» Task to complete
Report each line from the listing that the string "label" appears in.

- Opening Delimiter -

(* ===== verification/Switch.v ===== *)
(** * The x86-64 context switch and [task_yield] ([src/src/scheduler.rs])

    An interpreter for the instructions of [switch_context], over the register
    file and word memory, and [task_yield] with the interrupt flag, the lock and
    the decision whether to switch. *)
From stdpp Require Import strings.
From S2P Require Import Prelude Words Capability Task Scheduler.

(** ** The machine *)

Inductive Reg :=
  | RSP | RBP | RAX | RBX | RCX | RDX | RSI | RDI
  | R8 | R9 | R10 | R11 | R12 | R13 | R14 | R15.

(** Registers are numbered in the order of the fields of [TaskContext]. *)
Definition reg_index (r : Reg) : nat :=
  match r with
  | RSP => 0 | RBP => 1 | RAX => 2 | RBX => 3 | RCX => 4 | RDX => 5 | RSI => 6 | RDI => 7
  | R8 => 8 | R9 => 9 | R10 => 10 | R11 => 11 | R12 => 12 | R13 => 13 | R14 => 14 | R15 => 15
  end.

Record X86 := mkX86 { regs : list Z; rflags : Z; rip : Z; x86_mem : gmap Z Z }.

Definition get_reg (c : X86) (r : Reg) : Z := default 0 (regs c !! reg_index r).
Definition set_reg (c : X86) (r : Reg) (v : Z) : X86 :=
  mkX86 (<[reg_index r := v]> (regs c)) (rflags c) (rip c) (x86_mem c).
Definition set_x86_mem (c : X86) (m : gmap Z Z) : X86 := mkX86 (regs c) (rflags c) (rip c) m.

Inductive Instr :=
  | MovStore (base : Reg) (off : Z) (src : Reg)   (* mov [base + off], src *)
  | MovLoad (dst base : Reg) (off : Z)            (* mov dst, [base + off] *)
  | Mov (dst src : Reg)                           (* mov dst, src *)
  | Lea (dst : Reg) (label : Z)                   (* lea dst, [rip + label] *)
  | Push (r : Reg)
  | PushMem (base : Reg) (off : Z)                (* push qword ptr [base + off] *)
  | Pop (r : Reg)
  | Pushfq
  | Popfq
  | Ret.

Definition push (c : X86) (v : Z) : X86 :=
  let sp := addr_add (get_reg c RSP) (-8) in
  set_x86_mem (set_reg c RSP sp) (store (x86_mem c) sp 0 v).
Definition top (c : X86) : Z := load (x86_mem c) (get_reg c RSP) 0.
Definition drop_top (c : X86) : X86 := set_reg c RSP (addr_add (get_reg c RSP) 8).

Definition exec_instr (c : X86) (i : Instr) : X86 :=
  match i with
  | MovStore base off src =>
      set_x86_mem c (store (x86_mem c) (get_reg c base) off (get_reg c src))
  | MovLoad dst base off => set_reg c dst (load (x86_mem c) (get_reg c base) off)
  | Mov dst src => set_reg c dst (get_reg c src)
  | Lea dst label => set_reg c dst label
  | Push r => push c (get_reg c r)
  | PushMem base off => push c (load (x86_mem c) (get_reg c base) off)
  | Pop r => set_reg (drop_top c) r (top c)
  | Pushfq => push c (rflags c)
  | Popfq => let v := top c in mkX86 (regs (drop_top c)) v (rip c) (x86_mem c)
  | Ret => let v := top c in mkX86 (regs (drop_top c)) (rflags c) v (x86_mem c)
  end.

Definition run (c : X86) (code : list Instr) : X86 := foldl exec_instr c code.

(** ** [switch_context] *)

Definition switch_save (label : Z) : list Instr :=
  [ MovStore RDI 0 RSP;
    MovStore RDI 8 RBP;
    MovStore RDI 16 RAX;
    MovStore RDI 24 RBX;
    MovStore RDI 32 RCX;
    MovStore RDI 40 RDX;
    MovStore RDI 48 RSI;
    MovStore RDI 56 RDI;
    MovStore RDI 64 R8;
    MovStore RDI 72 R9;
    MovStore RDI 80 R10;
    MovStore RDI 88 R11;
    MovStore RDI 96 R12;
    MovStore RDI 104 R13;
    MovStore RDI 112 R14;
    MovStore RDI 120 R15;
    Pushfq;
    Pop RAX;
    MovStore RDI 128 RAX;
    Lea RAX label;
    MovStore RDI 136 RAX ].

Definition switch_restore : list Instr :=
  [ MovLoad RSP RSI 0;
    MovLoad RBP RSI 8;
    MovLoad RAX RSI 16;
    MovLoad RBX RSI 24;
    MovLoad RCX RSI 32;
    MovLoad RDX RSI 40;
    MovLoad R8 RSI 64;
    MovLoad R9 RSI 72;
    MovLoad R10 RSI 80;
    MovLoad R11 RSI 88;
    MovLoad R12 RSI 96;
    MovLoad R13 RSI 104;
    MovLoad R14 RSI 112;
    MovLoad R15 RSI 120;
    MovLoad RDI RSI 128;
    Push RDI;
    Popfq;
    MovLoad RDI RSI 56;
    MovLoad RAX RSI 48;
    PushMem RSI 136;
    Mov RSI RAX;
    Ret ].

- Closing Delimiter -

» Output below
  | Lea (dst : Reg) (label : Z)                   (* lea dst, [rip + label] *)
  | Lea dst label => set_reg c dst label
Definition switch_save (label : Z) : list Instr :=
    Lea RAX label;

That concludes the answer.